Record MissionStatus := mkMissionStatus {
  accountId : Z;
  missionId : Z;
  bundleName : bytes;
  moduleName : bytes;
  abilityName : bytes;
  isContinuable : bool;
  launchFlag : Z;
  isFocused : bool;
  continueState : ContinueState
}.

Definition set_isFocused (x : bool) (s : MissionStatus) : MissionStatus :=
  mkMissionStatus (accountId s) (missionId s) (bundleName s) (moduleName s) (abilityName s) (isContinuable s)
    (launchFlag s) x (continueState s).
Definition set_continueState (x : ContinueState) (s : MissionStatus) : MissionStatus :=
  mkMissionStatus (accountId s) (missionId s) (bundleName s) (moduleName s) (abilityName s) (isContinuable s)
    (launchFlag s) (isFocused s) x.

(** What the code reads of an [AAFwk::MissionInfo]. *)
Record MissionInfo := mkMissionInfo {
  info_id : Z;
  info_bundleName : bytes;
  info_moduleName : bytes;
  info_abilityName : bytes;
  info_continuable : bool;
  info_flags : Z;
  info_continueState : ContinueState
}.

(** What [SetMissionStatus] writes. *)
Definition no_mission : MissionStatus := mkMissionStatus 0 0 [] [] [] false 0 false CONTINUESTATE_UNKNOWN.

(** [ContinueRecommendInfo]: a candidate is a device and a bundle on it. *)
Record RecommendInfo := mkRecommendInfo {
  state_ : Z;
  srcBundleName_ : bytes;
  continueType_ : bytes;
  userId_ : Z;
  candidates_ : list (bytes * bytes)
}.

(** What conditions and notifications ask of their surroundings and do there. *)
Inductive Effect :=
| Query
| EventSubscribed
| EventUnSubscribed
| BlacklistUpdated
| MMIListenerAdded
| MMIListenerRemoved (monitorId : Z)
| SoftbusEventSent (buffer : DataBuffer) (accountId : bytes)
| RecommendPublished (info : RecommendInfo)
| TerminateContinuation (missionId : Z)
| AccidentalContinuation (bundleName : bytes)
| ContinuationsStarted
| ContinuationsStopped
| RecvContinueSwitchOff.

Class ConditionEnv := {
  IsCurrentContinueSwitchOn : list Effect -> bool;
  IsWifiActive : list Effect -> bool;
  GetForegroundUser : list Effect -> Z;
  GetCurrentMissionId : list Effect -> Z;
  (** The ability manager's missions, or one of them. *)
  GetMissionInfos : list Effect -> Z * list MissionInfo;
  GetMissionInfo : list Effect -> Z -> Z * MissionInfo;
  (** The display of a mission. *)
  GetMissionDisplay : list Effect -> Z -> option Z;
  QueryAllServiceStateContext : list Effect -> list bytes;
  (** The version code of a bundle that the store knows. *)
  GetBundleVersionCode : list Effect -> bytes -> option Z;
  IsBlacklisted : list Effect -> bytes -> Z -> bool;
  CheckMDMCtrlRule : list Effect -> bytes -> bool;
  (** An [isFocused] that nothing has written, and the enumerator with value 0. *)
  junk_isFocused : list Effect -> Z -> bool;
  zero_continueState : ContinueState
}.

Record Conditions := mkConditions {
  initialised_ : bool;
  isSwitchOn_ : bool;
  isWifiActive_ : bool;
  isBtActive_ : bool;
  isScreenLocked_ : bool;
  isOnBlacklist_ : bool;
  missionMap_ : std_map Z (std_map Z MissionStatus);
  lastContinuableMissionStatus_ : MissionStatus
}.

Definition set_initialised (c : Conditions) : Conditions :=
  mkConditions true (isSwitchOn_ c) (isWifiActive_ c) (isBtActive_ c) (isScreenLocked_ c) (isOnBlacklist_ c)
    (missionMap_ c) (lastContinuableMissionStatus_ c).
Definition set_isSwitchOn (x : bool) (c : Conditions) : Conditions :=
  mkConditions (initialised_ c) x (isWifiActive_ c) (isBtActive_ c) (isScreenLocked_ c) (isOnBlacklist_ c)
    (missionMap_ c) (lastContinuableMissionStatus_ c).
Definition set_isWifiActive (x : bool) (c : Conditions) : Conditions :=
  mkConditions (initialised_ c) (isSwitchOn_ c) x (isBtActive_ c) (isScreenLocked_ c) (isOnBlacklist_ c)
    (missionMap_ c) (lastContinuableMissionStatus_ c).
Definition set_isBtActive (x : bool) (c : Conditions) : Conditions :=
  mkConditions (initialised_ c) (isSwitchOn_ c) (isWifiActive_ c) x (isScreenLocked_ c) (isOnBlacklist_ c)
    (missionMap_ c) (lastContinuableMissionStatus_ c).
Definition set_isScreenLocked (x : bool) (c : Conditions) : Conditions :=
  mkConditions (initialised_ c) (isSwitchOn_ c) (isWifiActive_ c) (isBtActive_ c) x (isOnBlacklist_ c)
    (missionMap_ c) (lastContinuableMissionStatus_ c).
Definition set_isOnBlacklist (x : bool) (c : Conditions) : Conditions :=
  mkConditions (initialised_ c) (isSwitchOn_ c) (isWifiActive_ c) (isBtActive_ c) (isScreenLocked_ c) x
    (missionMap_ c) (lastContinuableMissionStatus_ c).
Definition set_missionMap (x : std_map Z (std_map Z MissionStatus)) (c : Conditions) : Conditions :=
  mkConditions (initialised_ c) (isSwitchOn_ c) (isWifiActive_ c) (isBtActive_ c) (isScreenLocked_ c)
    (isOnBlacklist_ c) x (lastContinuableMissionStatus_ c).
Definition set_lastContinuable (x : MissionStatus) (c : Conditions) : Conditions :=
  mkConditions (initialised_ c) (isSwitchOn_ c) (isWifiActive_ c) (isBtActive_ c) (isScreenLocked_ c)
    (isOnBlacklist_ c) (missionMap_ c) x.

──────────────────────────────

WORK ITEM: Return, word for word, every line from the top of the entries down to the line that holds "userId_ : Z;", both included.

EXERCISE RESPONSE:
Record MissionStatus := mkMissionStatus {
  accountId : Z;
  missionId : Z;
  bundleName : bytes;
  moduleName : bytes;
  abilityName : bytes;
  isContinuable : bool;
  launchFlag : Z;
  isFocused : bool;
  continueState : ContinueState
}.

Definition set_isFocused (x : bool) (s : MissionStatus) : MissionStatus :=
  mkMissionStatus (accountId s) (missionId s) (bundleName s) (moduleName s) (abilityName s) (isContinuable s)
    (launchFlag s) x (continueState s).
Definition set_continueState (x : ContinueState) (s : MissionStatus) : MissionStatus :=
  mkMissionStatus (accountId s) (missionId s) (bundleName s) (moduleName s) (abilityName s) (isContinuable s)
    (launchFlag s) (isFocused s) x.

(** What the code reads of an [AAFwk::MissionInfo]. *)
Record MissionInfo := mkMissionInfo {
  info_id : Z;
  info_bundleName : bytes;
  info_moduleName : bytes;
  info_abilityName : bytes;
  info_continuable : bool;
  info_flags : Z;
  info_continueState : ContinueState
}.

(** What [SetMissionStatus] writes. *)
Definition no_mission : MissionStatus := mkMissionStatus 0 0 [] [] [] false 0 false CONTINUESTATE_UNKNOWN.

(** [ContinueRecommendInfo]: a candidate is a device and a bundle on it. *)
Record RecommendInfo := mkRecommendInfo {
  state_ : Z;
  srcBundleName_ : bytes;
  continueType_ : bytes;
  userId_ : Z;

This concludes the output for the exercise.